### YOUR GOAL:
Wherever "destination" appears in the records below, copy the line that holds it.

RECORD EXTRACTS below:

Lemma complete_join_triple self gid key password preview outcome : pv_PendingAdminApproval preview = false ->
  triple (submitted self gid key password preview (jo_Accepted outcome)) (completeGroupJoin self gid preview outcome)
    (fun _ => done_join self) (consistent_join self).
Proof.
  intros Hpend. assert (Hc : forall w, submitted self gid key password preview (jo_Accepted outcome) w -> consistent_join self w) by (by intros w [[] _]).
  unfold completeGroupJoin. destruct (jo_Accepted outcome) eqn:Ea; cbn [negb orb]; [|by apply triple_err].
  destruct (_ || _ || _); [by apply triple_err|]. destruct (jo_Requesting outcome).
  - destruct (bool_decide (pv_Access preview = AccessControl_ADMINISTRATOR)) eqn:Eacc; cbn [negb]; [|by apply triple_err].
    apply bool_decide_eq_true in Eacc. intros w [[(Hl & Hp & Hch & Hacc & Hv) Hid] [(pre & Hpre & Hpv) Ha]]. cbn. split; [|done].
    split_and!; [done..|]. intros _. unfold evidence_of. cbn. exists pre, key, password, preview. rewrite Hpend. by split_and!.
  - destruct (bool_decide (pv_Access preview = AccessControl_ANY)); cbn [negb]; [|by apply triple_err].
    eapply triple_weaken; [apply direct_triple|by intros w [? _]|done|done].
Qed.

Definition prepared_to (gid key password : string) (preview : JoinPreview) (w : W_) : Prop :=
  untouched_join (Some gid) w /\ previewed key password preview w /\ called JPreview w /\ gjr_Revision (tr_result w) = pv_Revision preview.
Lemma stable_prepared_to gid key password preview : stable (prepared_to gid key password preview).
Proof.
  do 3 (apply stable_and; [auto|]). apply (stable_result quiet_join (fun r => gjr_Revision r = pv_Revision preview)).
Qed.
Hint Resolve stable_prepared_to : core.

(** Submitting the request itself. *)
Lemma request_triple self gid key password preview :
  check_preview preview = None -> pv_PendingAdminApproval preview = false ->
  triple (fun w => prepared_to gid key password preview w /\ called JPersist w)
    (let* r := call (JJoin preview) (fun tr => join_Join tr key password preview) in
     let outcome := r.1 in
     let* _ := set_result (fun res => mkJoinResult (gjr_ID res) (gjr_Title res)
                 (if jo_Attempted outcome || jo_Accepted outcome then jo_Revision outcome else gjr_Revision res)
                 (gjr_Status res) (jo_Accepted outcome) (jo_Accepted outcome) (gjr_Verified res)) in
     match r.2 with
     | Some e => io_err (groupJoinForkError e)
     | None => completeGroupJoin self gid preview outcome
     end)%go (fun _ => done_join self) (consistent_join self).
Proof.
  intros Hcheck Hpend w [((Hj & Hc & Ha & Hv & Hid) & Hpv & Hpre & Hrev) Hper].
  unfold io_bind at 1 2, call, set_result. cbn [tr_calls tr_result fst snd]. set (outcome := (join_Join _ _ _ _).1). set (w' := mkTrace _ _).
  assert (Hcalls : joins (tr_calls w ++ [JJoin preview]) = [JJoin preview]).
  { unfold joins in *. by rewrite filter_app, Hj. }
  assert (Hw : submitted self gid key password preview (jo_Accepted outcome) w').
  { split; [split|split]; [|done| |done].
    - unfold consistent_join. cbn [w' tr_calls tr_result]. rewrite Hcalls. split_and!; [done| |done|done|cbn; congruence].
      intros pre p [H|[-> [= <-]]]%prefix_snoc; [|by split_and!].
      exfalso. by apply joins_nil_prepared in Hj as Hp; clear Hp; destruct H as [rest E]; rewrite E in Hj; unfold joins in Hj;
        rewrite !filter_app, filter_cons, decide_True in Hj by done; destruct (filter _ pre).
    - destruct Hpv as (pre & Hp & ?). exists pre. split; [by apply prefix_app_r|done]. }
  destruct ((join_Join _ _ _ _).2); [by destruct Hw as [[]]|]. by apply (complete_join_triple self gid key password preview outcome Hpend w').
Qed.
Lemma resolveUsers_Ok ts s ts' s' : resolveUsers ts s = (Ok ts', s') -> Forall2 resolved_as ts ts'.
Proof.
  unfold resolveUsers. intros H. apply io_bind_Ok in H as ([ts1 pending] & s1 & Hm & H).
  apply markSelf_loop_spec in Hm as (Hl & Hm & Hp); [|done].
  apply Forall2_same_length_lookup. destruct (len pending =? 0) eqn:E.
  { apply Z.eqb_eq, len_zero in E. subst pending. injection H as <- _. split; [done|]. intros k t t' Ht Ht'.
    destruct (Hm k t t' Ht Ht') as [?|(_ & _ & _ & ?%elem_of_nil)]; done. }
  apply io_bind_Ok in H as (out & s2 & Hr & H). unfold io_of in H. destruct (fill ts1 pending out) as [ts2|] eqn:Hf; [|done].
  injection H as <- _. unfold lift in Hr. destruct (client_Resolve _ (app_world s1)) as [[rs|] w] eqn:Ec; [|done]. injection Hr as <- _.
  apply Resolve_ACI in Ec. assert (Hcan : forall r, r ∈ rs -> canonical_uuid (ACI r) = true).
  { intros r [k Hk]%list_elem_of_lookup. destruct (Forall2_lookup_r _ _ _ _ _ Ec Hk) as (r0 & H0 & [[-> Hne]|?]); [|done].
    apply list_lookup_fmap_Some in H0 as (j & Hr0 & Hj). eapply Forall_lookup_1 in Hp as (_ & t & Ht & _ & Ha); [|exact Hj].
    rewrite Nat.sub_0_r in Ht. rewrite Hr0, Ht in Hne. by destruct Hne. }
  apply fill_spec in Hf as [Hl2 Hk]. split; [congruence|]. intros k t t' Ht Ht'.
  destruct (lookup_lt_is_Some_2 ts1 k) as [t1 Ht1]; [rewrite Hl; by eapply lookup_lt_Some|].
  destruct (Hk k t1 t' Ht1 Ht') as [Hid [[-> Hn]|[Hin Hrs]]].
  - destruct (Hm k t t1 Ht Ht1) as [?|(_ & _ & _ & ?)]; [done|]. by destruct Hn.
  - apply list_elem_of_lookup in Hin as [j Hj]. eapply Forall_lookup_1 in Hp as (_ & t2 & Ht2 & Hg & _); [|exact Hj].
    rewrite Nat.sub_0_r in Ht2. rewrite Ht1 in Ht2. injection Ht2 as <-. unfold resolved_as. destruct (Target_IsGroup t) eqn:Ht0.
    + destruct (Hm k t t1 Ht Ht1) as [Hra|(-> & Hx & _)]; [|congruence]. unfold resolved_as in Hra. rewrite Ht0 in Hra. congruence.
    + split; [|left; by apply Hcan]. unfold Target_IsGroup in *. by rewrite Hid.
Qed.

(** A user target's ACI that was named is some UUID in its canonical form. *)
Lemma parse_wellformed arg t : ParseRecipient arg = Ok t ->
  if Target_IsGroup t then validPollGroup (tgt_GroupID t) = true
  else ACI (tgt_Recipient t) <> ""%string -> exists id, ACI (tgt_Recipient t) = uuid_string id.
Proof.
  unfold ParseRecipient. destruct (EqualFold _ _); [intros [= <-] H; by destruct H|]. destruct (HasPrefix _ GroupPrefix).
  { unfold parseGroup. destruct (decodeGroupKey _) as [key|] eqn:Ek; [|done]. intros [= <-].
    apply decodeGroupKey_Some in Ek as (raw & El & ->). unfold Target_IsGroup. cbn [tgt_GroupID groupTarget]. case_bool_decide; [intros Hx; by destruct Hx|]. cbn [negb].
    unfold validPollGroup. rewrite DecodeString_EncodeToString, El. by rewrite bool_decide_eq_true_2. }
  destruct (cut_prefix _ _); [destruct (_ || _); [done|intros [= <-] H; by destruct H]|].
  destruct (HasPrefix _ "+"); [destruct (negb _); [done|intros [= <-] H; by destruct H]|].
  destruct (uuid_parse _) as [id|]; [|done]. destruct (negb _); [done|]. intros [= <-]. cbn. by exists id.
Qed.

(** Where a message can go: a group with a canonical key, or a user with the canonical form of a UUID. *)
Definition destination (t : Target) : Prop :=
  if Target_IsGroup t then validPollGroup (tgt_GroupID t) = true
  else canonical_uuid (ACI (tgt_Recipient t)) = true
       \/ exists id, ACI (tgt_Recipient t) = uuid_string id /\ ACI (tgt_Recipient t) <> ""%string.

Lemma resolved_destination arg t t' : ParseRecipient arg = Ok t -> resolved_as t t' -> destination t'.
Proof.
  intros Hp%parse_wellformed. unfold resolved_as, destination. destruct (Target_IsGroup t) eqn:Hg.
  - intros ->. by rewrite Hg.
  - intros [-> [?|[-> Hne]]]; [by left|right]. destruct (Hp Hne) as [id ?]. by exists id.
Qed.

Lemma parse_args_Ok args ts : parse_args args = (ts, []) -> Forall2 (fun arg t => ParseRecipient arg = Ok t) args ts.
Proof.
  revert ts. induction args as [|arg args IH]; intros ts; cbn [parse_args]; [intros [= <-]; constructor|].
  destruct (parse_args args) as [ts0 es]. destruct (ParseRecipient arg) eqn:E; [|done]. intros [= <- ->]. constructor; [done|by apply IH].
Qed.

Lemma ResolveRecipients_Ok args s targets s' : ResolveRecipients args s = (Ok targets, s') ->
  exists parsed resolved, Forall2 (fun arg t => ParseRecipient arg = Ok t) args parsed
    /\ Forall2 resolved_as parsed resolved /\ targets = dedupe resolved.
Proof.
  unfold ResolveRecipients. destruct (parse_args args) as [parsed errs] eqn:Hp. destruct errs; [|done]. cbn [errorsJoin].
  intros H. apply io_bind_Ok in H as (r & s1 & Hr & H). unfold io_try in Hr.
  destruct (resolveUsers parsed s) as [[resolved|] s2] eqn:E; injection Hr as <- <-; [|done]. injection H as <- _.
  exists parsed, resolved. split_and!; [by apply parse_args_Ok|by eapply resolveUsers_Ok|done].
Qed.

End of RECORD EXTRACTS.

### THE COMPLETED TASK:
Definition destination (t : Target) : Prop :=
Lemma resolved_destination arg t t' : ParseRecipient arg = Ok t -> resolved_as t t' -> destination t'.
  intros Hp%parse_wellformed. unfold resolved_as, destination. destruct (Target_IsGroup t) eqn:Hg.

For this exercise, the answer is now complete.